Just last month, The Guardian released a video explaining why the Sellafield nuclear reprocessing plant in Cumbria, a short distance down the coast from my constituency and upstream from it, is “Europe’s most dangerous industrial site”, pointing out that Sellafield has failed to contain numerous threats, including a cybersecurity breach by groups linked to Russia and China and of growing physical cracks in its “most hazardous facility”.

In 2016, researchers at Glasgow University reported “enhanced” radioactivity levels, in shellfish catches, at a number of coastal locations in Cumbria, near the Sellafield plant, and on the west coast of Scotland, including the village of Maidens, in my Ayrshire constituency.

The level of contamination, 348 Becquerels per kg, found at Maidens is lower than the “safe” level of 1000 Bq/kg set for the UK, in 1986 after the Chernobyl event.

However, in Japan the government sets a level of only 100 Bq/kg as a safe maximum for food, far lower than the level found at Maidens.

Seafood consumption is, of course, more common in Japan than in Scotland but there will still be some in my constituency put at risk by this contamination.

In 2015, the same Glasgow researchers, focusing only on coastal villages in Cumbria and looking at changes in radioactive contamination from 2000-11, found very large increases and levels as high as 2596 Bq/kg by 2011, 13 years ago.

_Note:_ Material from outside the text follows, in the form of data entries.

(** A string that begins with a character that is no white space is not
    blank. *)
Lemma strip_not_blank (c : char) (r : pystr) :
  isspace_c c = false -> strip (c :: r) <> [].
Proof.
  intros Hc. unfold strip. simpl lstrip. rewrite Hc.
  simpl rev at 2. intros H.
  apply (f_equal (@rev char)) in H. rewrite rev_involutive in H.
  exact (lstrip_snoc (rev r) c Hc H).
Qed.

(** *** What the scan accumulates *)

Lemma title_line_ok (raw : pystr) :
  no_NL raw -> is_title_line (strip raw) = true -> title_ok (strip raw).
Proof.
  intros Hn Ht. split; [|apply no_NL_strip, Hn].
  apply is_title_line_truthy in Ht.
  destruct (strip raw) as [|c r] eqn:E; [discriminate|].
  exists c, r. split; [reflexivity|]. exact (strip_head raw c r E).
Qed.

Lemma acc_line_invariant (st : list slide_data * slide_data) (raw : pystr) :
  no_NL raw -> scan_invariant st -> scan_invariant (acc_line st raw).
Proof.
  destruct st as [done cur]. intros Hn (Hd & (Hs & Hc & Hb) & Ht).
  cbn [fst snd] in *. unfold acc_line.
  destruct (is_title_line (strip raw)) eqn:Et.
  - split; [|split]; cbn [fst snd title subheading content].
    + destruct (truthy (title cur)) eqn:E; [|exact Hd].
      apply Forall_app. split; [exact Hd|].
      constructor; [|constructor]. split; [exact (Ht eq_refl)|].
      repeat split; assumption.
    + repeat split; try constructor. intros [].
    + intros _. apply title_line_ok; assumption.
  - destruct (has_subheading_marker (strip raw)).
    + split; [exact Hd|split]; cbn [fst snd title subheading content].
      * repeat split; try assumption. apply no_NL_strip, Hn.
      * exact Ht.
    + destruct (has_bullet_marker (strip raw)) eqn:Eb.
      * split; [exact Hd|split]; cbn [fst snd title subheading content].
        -- repeat split; try assumption.
           ++ apply Forall_app. split; [exact Hc|].
              constructor; [apply no_NL_strip, Hn|constructor].
           ++ apply Forall_app. split; [exact Hb|].
              constructor; [exact Eb|constructor].
        -- exact Ht.
      * split; [exact Hd|split; [repeat split; assumption|exact Ht]].
Qed.

Lemma acc_fold_invariant (lines : list pystr) :
  Forall no_NL lines ->
  forall st, scan_invariant st -> scan_invariant (fold_left acc_line lines st).
Proof.
  induction 1 as [|raw lines Hraw _ IH]; intros st Hst; [exact Hst|].
  cbn [fold_left]. apply IH, acc_line_invariant; assumption.
Qed.

Lemma accumulators_well_formed (text : pystr) :
  Forall well_formed_acc (accumulators text).
Proof.
  unfold accumulators.
  assert (H : scan_invariant (fold_left acc_line (split_lines text) ([], empty_slide))).
  { apply acc_fold_invariant; [apply split_lines_no_NL|].
    split; [constructor|split].
    - repeat split; try constructor. intros [].
    - discriminate. }
  destruct (fold_left acc_line (split_lines text) ([], empty_slide)) as [done cur].
  destruct H as (Hd & Hf & Ht). cbn [fst snd] in *.
  destruct (truthy (title cur)) eqn:E; [|exact Hd].
  apply Forall_app. split; [exact Hd|].
  constructor; [|constructor]. split; [exact (Ht eq_refl)|exact Hf].
Qed.

(** *** What [format_slide_content] renders *)

Lemma Forall_firstn (A : Type) (P : A -> Prop) (l : list A) (n : nat) :
  Forall P l -> Forall P (firstn n l).
Proof.
  intros H. rewrite <- (firstn_skipn n l) in H.
  apply Forall_app in H. apply H.
Qed.

Lemma rendered_bullets_spec (slide : slide_data) :
  rendered_bullets slide =
  firstn 6 (content slide ++ repeat filler_bullet (5 - length (content slide)))
  /\ 5 <= length (rendered_bullets slide) <= 6.
Proof.
  unfold rendered_bullets, pad_bullets. rewrite pad_to_five_spec.
  split; [reflexivity|].
  rewrite length_firstn, length_app, repeat_length. lia.
Qed.

Lemma rendered_bullets_ok (slide : slide_data) :
  fields_ok slide ->
  Forall no_NL (rendered_bullets slide)
  /\ Forall (fun bullet => has_bullet_marker bullet = true) (rendered_bullets slide).
Proof.
  intros (_ & Hn & Hb).
  destruct (rendered_bullets_spec slide) as [-> _].
  split; apply Forall_firstn, Forall_app; split; try assumption;
    apply Forall_forall; intros x Hx; apply repeat_spec in Hx; subst x.
  - apply no_NL_check. vm_compute. reflexivity.
  - vm_compute. reflexivity.
Qed.
Lemma issues_only_getAll_loop fuel cfg : forall cursor acc,
  issues_only (to_collection tn c) (getAll_loop B server js tn fuel cfg cursor acc).
Proof.
  induction fuel as [|fuel IH]; intros cursor acc.
  - apply issues_only_lift.
  - cbn [getAll_loop].
    apply issues_only_bind; [apply issues_only_search|intros res].
    repeat issues_step. apply IH.
Qed.

End Requests.

(** C7 (what holds): the collection URL is [https://{app}.bubbleapps.io],
    then [/{appVersion}] exactly when the version label is a non-empty
    string, then [/api/1.1/obj/{typeName}]; [search], [getAll] and [getOne]
    request it as is, [getByID] and [save] append [/{id}], [create] appends
    [/]; every request carries [Authorization: Bearer {apiKey}]. *)
Theorem requests_url_and_auth (B : config_read) server js tn c :
  B = ConfigValue c ->
  collection_url c tn =
    "https://" ++ app c ++ ".bubbleapps.io"
      ++ (match appVersion c with
          | Some v => if String.eqb v "" then "" else "/" ++ v
          | None => ""
          end)
      ++ "/api/1.1/obj/" ++ tn /\
  auth_header c = [("Authorization", "Bearer " ++ apiKey c)] /\
  (forall id, issues_only (fun r => req_url r = collection_url c tn ++ "/" ++ id /\
                                    req_headers r = auth_header c)
                          (getByID B server tn id)) /\
  (forall body, issues_only (fun r => req_url r = collection_url c tn ++ "/" /\
                                      req_headers r = auth_header c)
                            (create B server tn body)) /\
  (forall cfg, issues_only (to_collection tn c) (search B server js tn cfg)) /\
  (forall fuel cfg, issues_only (to_collection tn c) (getAll B server js tn fuel cfg)) /\
  (forall cfg, issues_only (to_collection tn c) (getOne B server js tn cfg)) /\
  (forall inst, inst_type inst = tn ->
     issues_only (fun r => req_url r = collection_url c tn ++ "/" ++ js_to_string (inst_id inst) /\
                           req_headers r = auth_header c)
                 (save B server inst)).
Proof.
  intros Hconf.
  split; [|split; [reflexivity|split; [|split; [|split; [|split; [|split]]]]]].
  - unfold collection_url, versionPart.
    destruct (appVersion c) as [v|]; [|reflexivity].
    cbn [truthy]. destruct (String.eqb v ""); reflexivity.
  - intros id. unfold getByID.
    apply (issues_only_bind_pure _ _ _ _ (url_and_headers_ok B tn c Hconf)).
    apply issues_only_bind; [apply issues_only_http; split; reflexivity|intros data].
    repeat issues_step.
  - intros body. unfold create.
    apply (issues_only_bind_pure _ _ _ _ (url_and_headers_ok B tn c Hconf)).
    apply issues_only_bind; [apply issues_only_http; split; reflexivity|intros data].
    repeat issues_step.
  - intros cfg. apply (issues_only_search B server js tn c Hconf).
  - intros fuel cfg. apply (issues_only_getAll_loop B server js tn c Hconf).
  - intros cfg. unfold getOne.
    apply issues_only_bind; [apply (issues_only_search B server js tn c Hconf)|intros sr].
    repeat issues_step.
  - intros inst Hty. unfold save.
    apply (issues_only_bind_pure _ _ _ _ (objectUrl_ok B c Hconf (inst_type inst))).
    apply (issues_only_bind_pure _ _ _ _ (headers_ok B c Hconf)).
    rewrite Hty. repeat issues_step.
    apply issues_only_http. split; reflexivity.
Qed.

Lemma requests_url_and_auth_witness :
  collection_url demo_config "user" =
    "https://myapp.bubbleapps.io/version-test/api/1.1/obj/user" /\
  issues_only (to_collection "user" demo_config)
    (search (ConfigValue demo_config) demo_server demo_stringify "user" (VObj [])).
Proof.
  destruct (requests_url_and_auth (ConfigValue demo_config) demo_server demo_stringify
              "user" demo_config eq_refl) as [Hu [_ [_ [_ [Hs _]]]]].
  split; [exact Hu|apply Hs].
Defined.

(** C7, as stated, fails twice: an empty version label adds no segment
    (the claim's URL would carry an empty [/] segment), and [getByID]
    requests [{collection}/{id}], not the collection URL. *)
Lemma requests_url_counterexample :
  map req_url (snd (search (ConfigValue empty_version_config) demo_server demo_stringify
                      "user" (VObj []) []))
    <> [spec_collection_url empty_version_config "user"] /\
  map req_url (snd (getByID (ConfigValue demo_config) demo_server "user" "1612345x1" []))
    <> [spec_collection_url demo_config "user"].
Proof. vm_compute. split; discriminate. Qed.
(** A wallet with a reward to claim, on a chain where the reward reads zero
    once the claim is accepted: the claim is made and logged, and the
    wallet is counted as skipped. *)
Lemma cycleStep_claimed_settled (proxies : list string) (total : nat)
    (key address : string) (i : nat) (c : Hum.Counts) (h : Trace) :
  proxyAgent W (selectProxy proxies i) = Ok tt ->
  walletAddress W key = Ok address ->
  (forall h, address ∉ accepted h ->
     exists v, dailyRewardsAvailable W h address = Ok v /\ (0 < v)%Z) ->
  (forall h, address ∈ accepted h -> dailyRewardsAvailable W h address = Ok 0%Z) ->
  address ∉ accepted h ->
  exists t timestamp tx,
    Hum.cycleStep cfg W rpcUrl proxies total key i c h
    = (Ok {| Hum.nSuccess := Hum.nSuccess c;
             Hum.nSkipped := Hum.nSkipped c + 1;
             Hum.nFail := Hum.nFail c |}, h ++ t) /\
    claims t = [address] /\
    appended claim_log t = [logEntry timestamp i total address tx] /\
    appended claim_error_log t = [].
Proof.
  intros Hagent Hw Hpos Hzero Hfresh. unfold Hum.cycleStep. cbv zeta. unfold bind.
  set (p := selectProxy proxies i) in *.
  set (h0 := h ++ [EvClaimReward key p i total]).
  destruct (Hpos (h0 ++ [EvCreateProvider rpcUrl p])) as (v1 & Hv1 & Hp1).
  { subst h0. by rewrite !accepted_app, !app_nil_r. }
  set (h2 := (h0 ++ [EvCreateProvider rpcUrl p]) ++
             [EvDailyRewardsAvailable address (Ok v1)]).
  destruct (Hpos h2) as (v2 & Hv2 & Hp2).
  { subst h2 h0. by rewrite !accepted_app, !app_nil_r. }
  set (h3 := h2 ++ [EvDailyRewardsAvailable address (Ok v2)]).
  destruct (fees h3) as (feeData & Hfee).
  set (h4 := h3 ++ [EvGetFeeData (Ok feeData)]).
  destruct (sends h4 address feeData) as (tx & Htx).
  set (h5 := h4 ++ [EvClaim address (Ok tx)]).
  destruct (confirms h5 tx) as (receipt & Hrc).
  set (h6 := h5 ++ [EvWait tx (Ok receipt)]).
  set (h7 := h6 ++ [EvNow (clock W h6)] ++
             [EvAppendFile claim_log
                (logEntry (toISOString W (clock W h6)) i total address (hash receipt))]).
  assert (Hum.attempt W rpcUrl key p i total h0 = (Ok true, h7)) as Hatt.
  { rewrite attempt_run. cbv zeta. rewrite Hagent, Hw, Hv1.
    assert (forall X (x y : X), match v1 with 0%Z => x | _ => y end = y) as ->.
    { intros. destruct v1; [lia|done..]. }
    fold h2. rewrite Hv2. fold h3. rewrite submitClaim_run. cbv zeta.
    rewrite Hfee. fold h4. rewrite Htx. fold h5. rewrite Hrc. done. }
  rewrite (claimReward_first cfg W rpcUrl _ _ _ _ _ _ _ Hatt).
  rewrite (tally_run W rpcUrl _ _ _ _ _ Hagent Hw). cbv zeta.
  rewrite Hzero.
  2:{ subst h7 h6 h5. rewrite !accepted_app.
      assert (accepted [EvClaim address (Ok tx)] = [address]) as -> by done.
      assert (address ∈ [address]) as Hin by constructor.
      rewrite !elem_of_app. tauto. }
  match goal with |- context [randomPause cfg W i total ?hh] =>
    destruct (randomPause_run cfg W i total hh) as (t & -> & Hidle) end.
  apply idle_quiet in Hidle as (_ & Hcl & Happ).
  eexists ([_; _; _; _; _; _; _; _; _; _; _] ++ t), _, _. unfold ret.
  subst h7 h6 h5 h4 h3 h2 h0. rewrite <- !app_assoc.
  split; [reflexivity|]. rewrite claims_app, !appended_app, Hcl, !Happ.
  done.
Qed.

In 2017, the same researchers again, looking at nuclear reprocessing-related radiocarbons in Apex predators such as harbour porpoises and seals, with sampling sites in Girvan, in my constituency, and Troon in Central Ayrshire, found contamination in Harbour Porpoises at 238 Bq/kg and in harbour seals at 284 Bq/Kg, and noted that distance from Sellafield, Girvan and Troon was a key factor.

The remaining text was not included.